Wednesday, April 30, 2014

Today is Brought to You by the book of Leviticus, part 1

Leviticus (Va’yikra in Hebrew) means “and He called”, which is how verse one starts. We call this book Leviticus because it records the duties of the Levites. The Hebrew title is representative of the content and purpose of the book, namely the calling of God’s people, and in particular the calling of the Levites, to minister before Him.
This book was written by Moses and its major themes are like an instruction manual for morals and ethics. There are civil, sanitary, ceremonial, moral and religious regulations for the nation of Israel. There are also instructions for making offerings (burnt, meat, peace, sin, trespass, grain). We have the ordination of Aaron and his son, rules and laws for purification, regulations for atonement, rules for sexual relationships, provisions for festivals, and final instructions and warnings.

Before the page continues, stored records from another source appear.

(** * The recommendation client of [frontend/src/App.jsx]

    A shallow embedding of the query pipeline of the React component [App]:
    the price-range mapper, the response normalizer, the filter / sort /
    paginate pipeline and the three request handlers
    ([fetchRecommendations], [handleTrust], [handleGenerateBundle]).

    JavaScript numbers are IEEE-754 binary64 values and are modelled by
    Rocq's primitive [float]; the arithmetic of the source is therefore
    evaluated with the rounding it has in the browser.  Strings are
    sequences of bytes holding the UTF-8 encoding of the text. *)

From Stdlib Require Import ZArith QArith Qround Floats List String Ascii Bool Lia.
From Stdlib Require Import DecimalString DecimalNat Permutation Sorted.
Import ListNotations.

Close Scope Q_scope.

Set Warnings "-inexact-float,-register-all".

(** ** ECMAScript numbers *)

Module JS.

Definition number := float.

(** The Number value of a mathematical integer (correctly rounded). *)
Definition of_Z (z : Z) : number :=
SF2Prim (binary_normalize prec emax z 0 false).

(** The mathematical value [m * 2^e] of a finite number with a negative
    exponent, rounded to the nearest integer with ties towards +infinity. *)
Definition round_half_up (s : bool) (m : positive) (e : Z) : Z :=
let den := Z.pow 2 (- e) in
let num := if s then Z.neg m else Z.pos m in
Z.div (2 * num + den) (2 * den).

(** [Math.round]: NaN, the infinities and integral values are returned
    unchanged; a value in (-0.5, 0) rounds to -0. *)
Definition Math_round (x : number) : number :=
match Prim2SF x with
| S754_finite s m e =>
    if (0 <=? e)%Z then x
    else
      let n := round_half_up s m e in
      if (n =? 0)%Z then (if s then PrimFloat.neg_zero else PrimFloat.zero) else of_Z n
| _ => x
end.

(** [Math.max] and [Math.min] of two arguments: NaN is contagious and
    -0 is smaller than +0. *)
Definition Math_max (a b : number) : number :=
if is_nan a || is_nan b then nan
else if PrimFloat.ltb a b then b
else if PrimFloat.ltb b a then a
else if is_zero a && get_sign a then b else a.

Definition Math_min (a b : number) : number :=
if is_nan a || is_nan b then nan
else if PrimFloat.ltb a b then a
else if PrimFloat.ltb b a then b
else if is_zero b && get_sign b then b else a.

(** *** Completions

    An abrupt completion carries the thrown [Error] object, of which the
    handlers only read [message]. *)

Record exn := MkExn { exn_name : string; message : string }.

Inductive completion (A : Type) : Type :=
| Normal (a : A)
| Throw (e : exn).

Arguments Normal {A} a.
Arguments Throw {A} e.

Definition TypeError (msg : string) : exn := MkExn "TypeError" msg.
Definition Error (msg : string) : exn := MkExn "Error" msg.

(** *** Language values

    The values a handler meets: what [JSON.parse] builds, and [undefined]
    for a property that is not there.  An object is the list of its own
    properties (a key occurs once, as [JSON.parse] leaves it). *)

Inductive value : Type :=
| VUndefined
| VNull
| VBool (b : bool)
| VNum (n : number)
| VStr (s : string)
| VArr (items : list value)
| VObj (fields : list (string * value)).

Fixpoint own_property (fields : list (string * value)) (k : string) : option value :=
match fields with
| [] => None
| (k', v) :: rest => if String.eqb k' k then Some v else own_property rest k
end.

(** [o.k] for a value that is neither [undefined] nor [null].  The keys the
    application reads are own properties of a parsed object and nothing
    else: no prototype of a JSON value defines them. *)
Definition Get (o : value) (k : string) : value :=
match o with
| VObj fields =>
    match own_property fields k with
    | Some v => v
    | None => VUndefined
    end
| _ => VUndefined
end.

(** [o?.k]: [undefined] when [o] is [undefined] or [null]. *)
Definition opt_member (o : value) (k : string) : value :=
match o with
| VUndefined | VNull => VUndefined
| _ => Get o k
end.

Definition nullish (v : value) : bool :=
match v with
| VUndefined | VNull => true
| _ => false
end.

(** [a ?? b] where [b] has no effect. *)
Definition coalesce (a b : value) : value := if nullish a then b else a.

Definition typeof (v : value) : string :=
match v with
| VUndefined => "undefined"
| VNull => "object"
| VBool _ => "boolean"
| VNum _ => "number"
| VStr _ => "string"
| VArr _ => "object"
| VObj _ => "object"
end.

Definition truthy_number (n : number) : bool := negb (is_nan n || is_zero n).

Definition ToBoolean (v : value) : bool :=
match v with
| VUndefined | VNull => false
| VBool b => b
| VNum n => truthy_number n
| VStr s => negb (String.eqb s "")
| VArr _ | VObj _ => true
end.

All the offerings, as well as the ceremonies and laws, served to constantly remind Israel that God is eminently holy. God could be approached only by the priests, and then only in strict obedience to the detailed instructions for purification.  God required the sacrifice of innocent animals for the covering of man’s sin. These sacrifices were symbolic of the ultimate sacrifice which would take away the sin of the whole world.
What’s really interesting is that in Leviticus you'll find some “divine warnings”. There will be terror, the people will be slain and others will be scattered. There are very specific points made in regards to bread and famine, waste and desolation. 
Leviticus is clearly a manual for the priests to follow. It explains burnt offerings, grain offerings, fellowship offerings, sin and guilt offerings and how it is forbidden to eat fat and blood. The section on clean and unclean food (chapter 11) makes sense from a scientific point of view as well. As do the chapters (13, 14) about infectious skin diseases and dealing with mildew (mold). Chapter 18 gets uncomfortably specific (for some people) about sexual relations. “Do not have sexual relations” with a relative, someone of the same sex, or an animal, is pretty explicit and unambiguous; these statements cannot be argued away. God says “NO”, so don't do it.

Though the Ten Commandments were covered in Exodus 20, they appear again here in Leviticus 19 with some embellishments.